For every manager, there are countless employees. This is true in almost every profession. Professional sports teams are a great example of this process and represent something very similar to many companies. They have an owner. This owner is hiring a general manager. That general manager hires assistant managers, personnel and marketing managers, a coach, and so on. Each of these managers hires a staff and the head coach hires assistant coaches, trainers, etc. And players are hired in conjunction with the management and coaching staff to represent the organization on the field, as are employees hired to interface directly with customers. Even the players hire their own support staff.
Related: 3 Ways to Empower Everyone to Lead (And How to Do It)
How leadership appears at each level
It can be argued that customers, whether they are fans watching a sports team on television or in person or patrons going to a restaurant, are the most vital part of keeping a company viable. Without them, little to no money is made. However, interestingly enough, this most valuable cog in a company’s overall viability is most often associated with company representatives who, on paper, have the lowest leadership position.
However, if you look at the basic infrastructure of the most successful teams and companies in the world, the most important and most important leadership does not just come from the top down, but instead, it comes from every faction within the organization. And, in fact, top-level leadership generally has the least direct leadership impact on the majority of employees, let alone the customer base.
This shows several important points. First, entry-level employees play an important role in most companies. Second, almost every position in a company plays an important role. Finally, leadership can and should happen in all areas. All of this inevitably means that everyone must have the training, encouragement and expectation to lead in their respective roles.
Related: 6 Leadership Best Practices to Empower Your Workforce
Why you should encourage everyone to be a leader
While there is no doubt that there are natural born leaders, it is equally true that a leadership mindset can be cultivated. While this takes time and resources, the benefits to an organization are measurable. Take the example of the professional sports team. The players on the field represent the lowest level on the court in terms of decision makers on behalf of the team’s management structure. However, they arguably have the greatest influence on the perception of the team and the willingness of fans (customers) to invest their time and money.
At the most basic level, a player’s job is to perform his duty to the best of his ability. But does it help the team and the organization if they show up on time or early?
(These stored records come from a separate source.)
(** The ['voiceschanged'] listener installed by wait [w]. *)
Definition voicesHandler (w : nat) (s : World) : World :=
  let v := synthVoices s in
  if nonEmpty v
  then resolveWait w v (removeListener w (cache_voices v s))
  else s.

(** The [setTimeout] callback installed by wait [w]. *)
Definition timeoutCallback (w : nat) (s : World) : World :=
  let s := removeListener w s in
  resolveWait w (synthVoices s) s.

(** [await waitForVoices()], with [k] the code that awaits it. *)
Definition waitForVoices (k : TtsK) (s : World) : World :=
  if isLoaded s && nonEmpty (cachedVoices s)
  then push_microtask k (cachedVoices s) s
  else
    let v := synthVoices s in
    if nonEmpty v then push_microtask k v (cache_voices v s)
    else
      let w := length (waits s) in
      let s := set_waits (waits s ++ [mkWait Pending k]) s in
      let s := set_voiceListeners (voiceListeners s ++ [w]) s in
      set_timers (timers s ++ [(now s + 2000, w)]) s.

(** [playUrl(url, playbackRate)]; the promise it returns is the one of the
    element it creates, whose index is [length (audios s)], and [w] is the
    code awaiting that promise. *)
Definition playUrl (url : jsstring) (playbackRate : Q) (w : AudioWaiter)
    (s : World) : World :=
  let s := stopAudio s in
  let audio := length (audios s) in
  let s := set_audios (audios s ++ [newAudio url w]) s in
  let s := set_currentAudio (Some audio) s in
  let s := update_audio (with_playbackRate playbackRate) audio s in
  update_audio (with_paused false) audio s.

Definition langTagOf (accent : Accent) : jsstring :=
  match accent with UK => js "en-GB" | US => js "en-US" end.

Definition startsWith (s p : jsstring) : bool := bool_decide (p `prefix_of` s).

(** [voices.find(v => v.lang === langTag) ||
     voices.find(v => v.lang.startsWith('en'))] *)
Definition targetVoice (voices : list Voice) (langTag : jsstring)
    : option Voice :=
  match List.find (fun v => bool_decide (lang v = langTag)) voices with
  | Some v => Some v
  | None => List.find (fun v => startsWith (lang v) (js "en")) voices
  end.

Definition safeRate (rate : Q) : Q := Qmax (1 # 10) (Qmin 10 rate).

Definition makeUtterance (text : jsstring) (rate : Q) (tv : option Voice)
    (langTag : jsstring) : Utterance :=
  match tv with
  | Some v => mkUtterance text (safeRate rate) 1 1 (Some v) (lang v)
  | None => mkUtterance text (safeRate rate) 1 1 None langTag
  end.

(** The body of the [for] loop, [n] iterations left. *)
Fixpoint speakLoop (n : nat) (u : Utterance) (s : World) : World :=
  match n with
  | O => s
  | S n' => speakLoop n' u (synth_speak u s)
  end.

(** [playTextToSpeech] from the point where [waitForVoices] delivered
    [voices]. *)
Definition ttsContinue (k : TtsK) (voices : list Voice) (s : World) : World :=
  let langTag := langTagOf (k_accent k) in
  let tv := targetVoice voices langTag in
  let s := speakLoop (Z.to_nat (k_repeat k))
             (makeUtterance (k_text k) (k_rate k) tv langTag) s in
  resolve_op (k_op k) s.

(** [playTextToSpeech] up to [await waitForVoices()].  [repeat] is a count,
    taken as an integer.  Nothing inside the [try] block throws here
    (creating an utterance, setting its fields, [synth.speak]), so the
    [catch] that logs ["TTS Error"] has nothing to catch. *)
Definition playTextToSpeech (text : jsstring) (accent : Accent) (rate : Q)
    (repeat : Z) (s : World) : World :=
  let op := length (ops s) in
  if negb (nonEmpty text) || (repeat <=? 0)%Z then new_op Resolved s
  else
    let s := new_op Pending s in
    let s := stopAudio s in
    let s := synth_resume_if_paused s in
    waitForVoices (mkTtsK text accent rate repeat op) s.

Definition typeOf (accent : Accent) : jsstring :=
  match accent with UK => js "1" | US => js "2" end.

(** [`https://dict.youdao.com/dictvoice?audio=${enc}&type=${type}`] *)
Definition dictvoiceUrl (enc : jsstring) (accent : Accent) : jsstring :=
  js "https://dict.youdao.com/dictvoice?audio=" ++ enc ++ js "&type="
    ++ typeOf accent.

(** [playSentenceAudio] from the dictionary lookup on (after the explicit
    URL was skipped or failed).  [encodeURIComponent] runs outside the
    [try], so its exception rejects the promise of the call. *)
Definition sentenceLookup (text : jsstring) (accent : Accent) (speed : Q)
    (op : nat) (s : World) : World :=
  match encodeURIComponent text with
  | None => set_ops (<[op := Rejected]> (ops s)) s
  | Some enc =>
      playUrl (dictvoiceUrl enc accent) speed
        (WSentenceLookup text accent speed op) s
  end.

(** The code after [await playUrl(...)], run when the promise settles. *)
Definition resume (w : AudioWaiter) (outcome : PState) (s : World) : World :=
  match w, outcome with
  | WExternal, _ => s
  | _, Pending => s
  | WWord text accent speed op, Resolved => resolve_op op s
  | WWord text accent speed op, Rejected =>
      let s := log (ConsoleWarn (js "Online audio failed for " ++ text
                                   ++ js ", falling back to TTS")) s in
      let s := playTextToSpeech text accent speed 1 s in
      resolve_op op s
  | WSentenceExplicit text accent speed op, Resolved => resolve_op op s
  | WSentenceExplicit text accent speed op, Rejected =>
      let s := log (ConsoleWarn (js "Explicit URL failed")) s in
      sentenceLookup text accent speed op s
  | WSentenceLookup text accent speed op, Resolved => resolve_op op s
  | WSentenceLookup text accent speed op, Rejected =>
      let s := playTextToSpeech text accent speed 1 s in
      resolve_op op s
  end.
Does it help if they sign autographs and interact with fans? Does it help if they have a great attitude and develop a great work ethic? These all represent leadership traits that affect the bottom line, yet the players are not in what would be considered a traditional leadership role when looking at a team’s managerial infrastructure.
Now take the cashier at the local grocery store. Their job is to execute transactions effectively and efficiently with minimal numerical error. The store manager may wander around a bit, but he certainly doesn’t interact directly with a fraction of the customers that the cashier does every day, so he has far less impact on the immediate lifeblood of the store’s financial success. However, we perceive the manager as a leader but not the treasurer. Does it matter if the cashier smiles, makes eye contact and greets every customer? Does it matter if the cashier is well behaved and helps with luggage if his lane is free? Of course!
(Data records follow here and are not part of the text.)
Lemma scan_escaped (text rest : string) :
  scan_literal false (escape_chars text ++ String DQUOTE rest)
  = Some (text, rest).
Proof.
  induction text as [| c text IH]; [reflexivity |].
  cbn [escape_chars]. unfold escape_char.
  destruct (Ascii.eqb c BACKSLASH) eqn:Hb.
  - apply Ascii.eqb_eq in Hb. subst c. cbn. rewrite IH. reflexivity.
  - destruct (Ascii.eqb c DQUOTE) eqn:Hq.
    + apply Ascii.eqb_eq in Hq. subst c. cbn. rewrite IH. reflexivity.
    + cbn [append scan_literal]. rewrite Hb, Hq, IH. reflexivity.
Qed.

(** C6.  The display-statement escaping replaces each backslash with two
    backslashes and each double quote with a backslash and a double quote,
    and changes nothing else; consequently the escaped line followed by the
    closing quote scans as one string literal that ends at that quote and
    stands for the original line, for every line, and so does the literal of
    the generated statement. *)
Theorem escaping_keeps_one_literal :
  (forall text : string, escape_verilog_string text = escape_chars text)
  /\ (forall text rest : string,
        scan_literal false (escape_verilog_string text ++ String DQUOTE rest)
        = Some (text, rest))
  /\ (forall line : string,
        exists body : string,
          display_statement line = "$display(" ++ String DQUOTE body
          /\ scan_literal false body = Some (line, ");")).
Proof.
  split; [exact escape_verilog_string_chars | split].
  - intros text rest. rewrite escape_verilog_string_chars. apply scan_escaped.
  - intros line. exists (escape_verilog_string line ++ String DQUOTE ");").
    split; [reflexivity |].
    rewrite escape_verilog_string_chars. apply scan_escaped.
Qed.

(** ** The output format *)

Lemma verilog_extension_lower (e : string) :
  In e VERILOG_EXTENSIONS -> PyStr.lower e = e.
Proof.
  unfold VERILOG_EXTENSIONS. simpl.
  intros [H | [H | [H | [H | []]]]]; subst e; reflexivity.
Qed.

Lemma verilog_extension_iff (ext : string) :
  existsb (String.eqb (PyStr.lower ext)) VERILOG_EXTENSIONS = true
  <-> exists e : string, In e VERILOG_EXTENSIONS /\ caseless_eq ext e.
Proof.
  rewrite existsb_exists. unfold caseless_eq.
  split; intros [e [Hin He]]; exists e; split; try exact Hin.
  - apply String.eqb_eq in He. now rewrite (verilog_extension_lower e Hin).
  - apply String.eqb_eq. now rewrite (verilog_extension_lower e Hin) in He.
Qed.

Lemma resolve_auto_unfold (output_file : option string) :
  resolve_output_format "auto" output_file
  = match output_file with
    | Some f =>
        if PyStr.truthy output_file
           && existsb (String.eqb (PyStr.lower (extension f))) VERILOG_EXTENSIONS
        then "verilog"
        else "ansi"
    | None => "ansi"
    end.
Proof. reflexivity. Qed.

Lemma extension_empty : extension EmptyString = EmptyString.
Proof. reflexivity. Qed.


Example resolve_output_format_examples :
  resolve_output_format "auto" (Some "out/tb.SV") = "verilog"
  /\ resolve_output_format "auto" (Some "image.Vh") = "verilog"
  /\ resolve_output_format "auto" (Some "image.ans") = "ansi"
  /\ resolve_output_format "auto" (Some ".sv") = "ansi"
  /\ resolve_output_format "auto" (Some "dir.v/plain") = "ansi".
Proof. repeat split; reflexivity. Qed.

(** ** The resampler *)

(** C10.  A method string other than the four documented ones raises nothing
    of its own: [resize_with_optimal_filter] resizes the byte image directly
    (gamma space) with the Lanczos kernel, exactly as the method ["lanczos"]
    does for the same image and target size; its result, failure included,
    is that of the library's Lanczos resize. *)
Theorem unknown_method_resizes_as_lanczos (NP : NumpyLib) (PF : Platform)
  (pil_img : Image) (w h : Z) (method : string) :
  method <> "linear_lanczos" -> method <> "linear_bicubic" ->
  method <> "lanczos" -> method <> "bicubic" ->
  resize_with_optimal_filter pil_img w h method
  = lib (Call_resize w h LANCZOS) (Image_resize pil_img w h LANCZOS)
  /\ resize_with_optimal_filter pil_img w h method
     = resize_with_optimal_filter pil_img w h "lanczos"
  /\ forall t : list event,
       resize_with_optimal_filter pil_img w h method t
       = ((t ++ [Ev_call (Call_resize w h LANCZOS)])%list,
          Image_resize pil_img w h LANCZOS).
Proof.
  intros H1 H2 H3 H4.
  apply String.eqb_neq in H1, H2, H3, H4.
  unfold resize_with_optimal_filter. rewrite H1, H2, H3, H4.
  repeat split; reflexivity.
Qed.

(** The method [nearest] is not one of the four. *)
Lemma unknown_method_resizes_as_lanczos_witness :
  @resize_with_optimal_filter RefNumpy DemoPlatform red2x2 4 2 "nearest"
  = lib (Call_resize 4 2 LANCZOS) (@Image_resize DemoPlatform red2x2 4 2 LANCZOS)
  /\ @resize_with_optimal_filter RefNumpy DemoPlatform red2x2 4 2 "nearest"
     = @resize_with_optimal_filter RefNumpy DemoPlatform red2x2 4 2 "lanczos"
  /\ forall t : list event,
       @resize_with_optimal_filter RefNumpy DemoPlatform red2x2 4 2 "nearest" t
       = ((t ++ [Ev_call (Call_resize 4 2 LANCZOS)])%list,
          @Image_resize DemoPlatform red2x2 4 2 LANCZOS).
Proof.
  apply (unknown_method_resizes_as_lanczos RefNumpy DemoPlatform red2x2 4 2 "nearest");
    discriminate.
Defined.

(** ** Error handling of the entry point *)

Section Silence.
Context {NP : NumpyLib} {PF : Platform}.

Lemma only_calls_ret {A : Type} (a : A) : only_calls (ret a).
Proof. intros t. exists []. simpl. now rewrite app_nil_r. Qed.

Lemma only_calls_lift {A : Type} (r : result A) : only_calls (lift r).
Proof. intros t. exists []. simpl. now rewrite app_nil_r. Qed.

Lemma only_calls_lib {A : Type} (c : call) (r : result A) : only_calls (lib c r).
Proof. intros t. exists [c]. reflexivity. Qed.

Lemma only_calls_bind {A B : Type} (m : M A) (k : A -> M B) :
  only_calls m -> (forall a, only_calls (k a)) -> only_calls (bind m k).
Proof.
  intros Hm Hk t. unfold bind.
  destruct (Hm t) as [c1 H1]. destruct (m t) as [t1 [e | a]]; simpl in H1.
  - exists c1. exact H1.
  - destruct (Hk a t1) as [c2 H2]. exists (c1 ++ c2)%list.
    rewrite H2, H1, map_app, app_assoc. reflexivity.
Qed.

Lemma only_calls_if {A : Type} (b : bool) (m1 m2 : M A) :
  only_calls m1 -> only_calls m2 -> only_calls (if b then m1 else m2).
Proof. now destruct b. Qed.

Lemma only_calls_linear_light_resize (img : Image) (w h : Z) (k : Resampling) :
  only_calls (linear_light_resize img w h k).
Proof.
  unfold linear_light_resize.
  repeat (apply only_calls_bind; [apply only_calls_lib | intros ?]).
  apply only_calls_if; [apply only_calls_ret | apply only_calls_lift].
Qed.

Lemma only_calls_resize (img : Image) (w h : Z) (method : string) :
  only_calls (resize_with_optimal_filter img w h method).
Proof.
  unfold resize_with_optimal_filter.
  repeat apply only_calls_if;
    first [apply only_calls_linear_light_resize | apply only_calls_lib].
Qed.

Lemma only_calls_prepare (a : Args) : only_calls (prepare a).
Proof.
  unfold prepare.
  apply only_calls_bind; [apply only_calls_lib | intros src].
  apply only_calls_bind; [apply only_calls_lift | intros height_chars].
  apply only_calls_bind; [apply only_calls_resize | intros img1].
  apply only_calls_bind; [| intros img2].
  { unfold stage_denoise, apply_gentle_denoise.
    repeat apply only_calls_if;
      first [apply only_calls_ret | apply only_calls_lib]. }
  apply only_calls_bind; [| intros img3].
  { unfold stage_colour, enhance_color_separation.
    apply only_calls_if; [| apply only_calls_ret].
    apply only_calls_bind; [| intros ?].
    - apply only_calls_if; [apply only_calls_lib | apply only_calls_ret].
    - apply only_calls_bind; [| intros ?; apply only_calls_ret].
      apply only_calls_if; [apply only_calls_lib | apply only_calls_ret]. }
  apply only_calls_bind; [| intros img4; apply only_calls_ret].
  unfold stage_sharpen, apply_edge_aware_sharpen.
  repeat apply only_calls_if;
    first [apply only_calls_ret | apply only_calls_lib].
Qed.

Lemma only_calls_render (a : Args) : only_calls (render a).
Proof.
  unfold render.
  apply only_calls_bind; [apply only_calls_prepare | intros [[img sw] sh]].
  apply only_calls_bind; [apply only_calls_lift | intros [lines n]].
  apply only_calls_ret.
Qed.

Lemma print_accepted (text : string) (t : list event) :
  io_error t (Ev_print text) = None ->
  print text t = ((t ++ [Ev_print text])%list, inr tt).
Proof. intros H. unfold print, file_action. now rewrite H. Qed.

(** The handler of the entry point, when its report is accepted. *)
Lemma caught_and_reported (a : Args) (t t' : list event) (e : exn) :
  os_path_exists (image_path a) = true ->
  process a t = (t', inl e) ->
  io_error t' (Ev_print ("Error while processing image: " ++ exn_msg e)) = None ->
  image_to_verilog_display a t
  = ((t' ++ [Ev_print ("Error while processing image: " ++ exn_msg e);
             Ev_traceback e])%list,
     inr false).
Proof.
  intros Hexists Hprocess Hprint.
  unfold image_to_verilog_display. rewrite Hexists. cbn [negb].
  unfold try_except, bind at 1. rewrite Hprocess.
  unfold bind. rewrite (print_accepted _ _ Hprint).
  unfold ret. rewrite <- app_assoc. reflexivity.
Qed.

End Silence.




(** ** The end-to-end scenario *)

Section Scenario.
Context {NP : NumpyLib} {PF : Platform}.

Hypothesis resize_same_size :
  forall (img : Image) (k : Resampling),
    Image_resize img (im_w img) (im_h img) k = inr img.
Hypothesis resize_F_same_size :
  forall (img : ImageF) (k : Resampling),
    ImageF_resize img (imf_w img) (imf_h img) k = inr img.
Hypothesis powf_at_255 : powf_accurate_at 255 = true.
Hypothesis stdout_accepts_line :
  forall t : list event, io_error t (Ev_print (red_cell ++ red_cell)) = None.

Lemma linear_light_resize_red (k : Resampling) (t : list event) :
  linear_light_resize red2x2 2 2 k t
  = ((t ++ map Ev_call [Call_resize_F 2 2 k; Call_resize_F 2 2 k; Call_resize_F 2 2 k])%list,
     inr red2x2).
Proof.
  assert (H255 : to_srgb (to_linear 255) = 255)
    by (apply roundtrip_byte; [lia | exact powf_at_255]).
  assert (H0 : to_srgb (to_linear 0) = 0)
    by (apply roundtrip_byte; [lia | reflexivity]).
  unfold linear_light_resize. cbv zeta.
  rewrite srgb_to_linear_map.
  change (Arr.of_image red2x2) with [255; 0; 0; 255; 0; 0; 255; 0; 0; 255; 0; 0].
  cbn [map].
  set (a := to_linear 255) in *. set (b := to_linear 0) in *.
  cbn [Arr.channel im_w im_h red2x2].
  unfold bind, lib.
  pose proof (resize_F_same_size (mkImageF 2 2 [a; a; a; a]) k) as Ra.
  pose proof (resize_F_same_size (mkImageF 2 2 [b; b; b; b]) k) as Rb.
  cbn [imf_w imf_h] in Ra, Rb. rewrite Ra, Rb.
  cbn [imf_w imf_h imf_px Z.eqb Pos.eqb andb Arr.interleave].
  rewrite linear_to_srgb_map. cbn [map]. rewrite H255, H0.
  unfold ret. cbn [Arr.pixels map]. rewrite <- !app_assoc. reflexivity.
Qed.

Lemma resize_red (method : string) (t : list event) :
  exists calls : list call,
    Forall (fun c => (exists k, c = Call_resize 2 2 k)
                     \/ (exists k, c = Call_resize_F 2 2 k)) calls
    /\ resize_with_optimal_filter red2x2 2 2 method t
       = ((t ++ map Ev_call calls)%list, inr red2x2).
Proof.
  unfold resize_with_optimal_filter.
  pose proof (resize_same_size red2x2) as R. cbn [im_w im_h red2x2] in R.
  destruct (String.eqb method "linear_lanczos");
    [exists [Call_resize_F 2 2 LANCZOS; Call_resize_F 2 2 LANCZOS;
             Call_resize_F 2 2 LANCZOS];
     split; [repeat (apply Forall_cons; [right; eauto |]); apply Forall_nil
           | apply linear_light_resize_red] |].
  destruct (String.eqb method "linear_bicubic");
    [exists [Call_resize_F 2 2 BICUBIC; Call_resize_F 2 2 BICUBIC;
             Call_resize_F 2 2 BICUBIC];
     split; [repeat (apply Forall_cons; [right; eauto |]); apply Forall_nil
           | apply linear_light_resize_red] |].
  destruct (String.eqb method "lanczos");
    [exists [Call_resize 2 2 LANCZOS]; split;
     [apply Forall_cons; [left; eauto | apply Forall_nil]
     | unfold lib; now rewrite R] |].
  destruct (String.eqb method "bicubic");
    [exists [Call_resize 2 2 BICUBIC]; split;
     [apply Forall_cons; [left; eauto | apply Forall_nil]
     | unfold lib; now rewrite R] |].
  exists [Call_resize 2 2 LANCZOS]; split;
    [apply Forall_cons; [left; eauto | apply Forall_nil]
     | unfold lib; now rewrite R].
Qed.

Lemma scenario_height : target_height_chars 2 2 2 (F64.lit 2 1) = inr 1.
Proof. vm_compute. reflexivity. Qed.

Lemma scenario_rows :
  render_rows red2x2 true true FULL_BLOCK true = inr ([[red_cell; red_cell]], 1).
Proof. vm_compute. reflexivity. Qed.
Related: 4 Leadership Methods to Empower Employees and Build Strong Teams
And these things don’t just affect the bottom line of the store by creating happy and grateful customers, they are definitely leadership qualities that make an impact. The store owner, who is in the most powerful position, cannot have this kind of impact on the customer base. Neither does the store buyer, regional manager, general manager or store manager. In fact, every single position of authority above the till has less direct contact and less direct impact on the customer experience than the teller. And if the customer is happy, the store is doing well.
The point is simple: First, hire the best people possible. two, encourage everyone to be a leader; three, they recognize that a leader’s value, influence, and importance are not about their title or job title, but about the impact they can have on the people they work with.